[Start of Attachment]

(** The first piece of a colon-separated string is its leading token. *)
Lemma split_on_span (s : string) :
  split_on ":" s =
  fst (span_token ":" s)
    :: match snd (span_token ":" s) with
       | EmptyString => []
       | String _ r' => split_on ":" r'
       end.
Proof.
  induction s as [|c r IH]; [reflexivity|].
  cbn [split_on span_token]. rewrite is_delim_colon.
  destruct (Ascii.eqb c ":"); [reflexivity|].
  rewrite IH. destruct (span_token ":" r); reflexivity.
Qed.

Lemma span_token_snd_length (d s : string) :
  String.length (snd (span_token d s)) <= String.length s.
Proof.
  destruct (span_token d s) as [p q] eqn:E.
  pose proof (span_token_length _ _ _ _ E). simpl. lia.
Qed.

(** The tokens [strtok] finds in a path are its entries. *)
Lemma strtok_all_path_entries (p : string) :
  strtok_all ":" p = path_entries p.
Proof.
  remember (String.length p) as n eqn:Hn.
  assert (String.length p <= n) as Hle by lia. clear Hn.
  revert p Hle; induction n as [|n IH]; intros p Hle.
  - destruct p; [reflexivity|simpl in Hle; lia].
  - destruct p as [|c r]; [reflexivity|].
    simpl in Hle.
    destruct (Ascii.eqb c ":") eqn:Ec.
    + rewrite strtok_all_skip by (now rewrite is_delim_colon).
      unfold path_entries. cbn [split_on]. rewrite Ec. cbn [filter].
      simpl. apply IH; lia.
    + rewrite (strtok_all_some _ _ _ _ (strtok_token ":" c r
        ltac:(now rewrite is_delim_colon))).
      unfold path_entries. rewrite split_on_span.
      cbn [span_token]. rewrite is_delim_colon, Ec.
      pose proof (span_token_snd_length ":" r) as Hl.
      destruct (span_token ":" r) as [tok s2]. cbn [fst snd] in *.
      cbn [filter]. simpl (negb _).
      destruct s2 as [|c' r'].
      * reflexivity.
      * simpl in Hl. f_equal. exact (IH r' ltac:(lia)).
Qed.
(* ===== verification/_CoqProject ===== *)
-Q . S2P
Prelude.v
Types.v
Skiplist.v
ObSlices.v
ObSlicesRun.v
ObSlicesThms.v
TrunkAllocator.v
StorageAllocator.v
StorageAllocSpec.v
StorageAllocThms.v
StorageAllocUsed.v
ObSlicesMain.v
ObSlicesGet.v
ObIndex.v
ObIndexSpec.v
ObIndexOps.v
ObIndexThms.v
ObIndexMain.v
ObIndexDemo.v
Binlog.v
BinlogSpec.v
BinlogThms.v
BinlogDemo.v
SliceOp.v
StoreAlloc.v
StoreWrite.v
DataThread.v
TrunkWrite.v
TrunkWriteSpec.v
TrunkWriteThms.v
TrunkWriteLoop.v
TrunkWriteDemo.v
DataThreadThms.v
DataThreadDemo.v
StoreIov.v
StoreRead.v
StoreAllocate.v
StoreReadData.v
DataThreadRead.v
StoreDemo.v
StoreLog.v
RecoveryDemo.v
Reclaim.v
ReclaimThms.v
ReclaimDemo.v
RpcResultRing.v
Replication.v
ReplicationThms.v
ReplicationDemo.v
Cluster.v
Topology.v
MasterElection.v
Leader.v
ClusterHandler.v
ClusterInv.v
ClusterThms.v
LeaderThms.v
LeaderElection.v
ClusterMain.v
ClusterWaiting.v
MasterElectionThms.v
ClusterPublish.v
ClusterView.v
ClusterSystem.v
ClusterDemo.v
WriteCombine.v
WCombineThms.v
WCombineMain.v
WCombineSteps.v
WCombineLive.v
WCombineDemo.v
BinlogDedup.v
BinlogDedupThms.v
BinlogDedupMain.v
BinlogDedupDemo.v
BinlogReplay.v
BinlogReplaySpec.v
BinlogReplayThms.v
BinlogReplayMain.v
BinlogReplayDemo.v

[End of Attachment]

:: WORK TASK ::
Check each line of the material for "simpl". Copy the ones that have it.

:: ANSWER TO THIS PROBLEM ::
  pose proof (span_token_length _ _ _ _ E). simpl. lia.
  - destruct p; [reflexivity|simpl in Hle; lia].
    simpl in Hle.
      simpl. apply IH; lia.
      cbn [filter]. simpl (negb _).
      * simpl in Hl. f_equal. exact (IH r' ltac:(lia)).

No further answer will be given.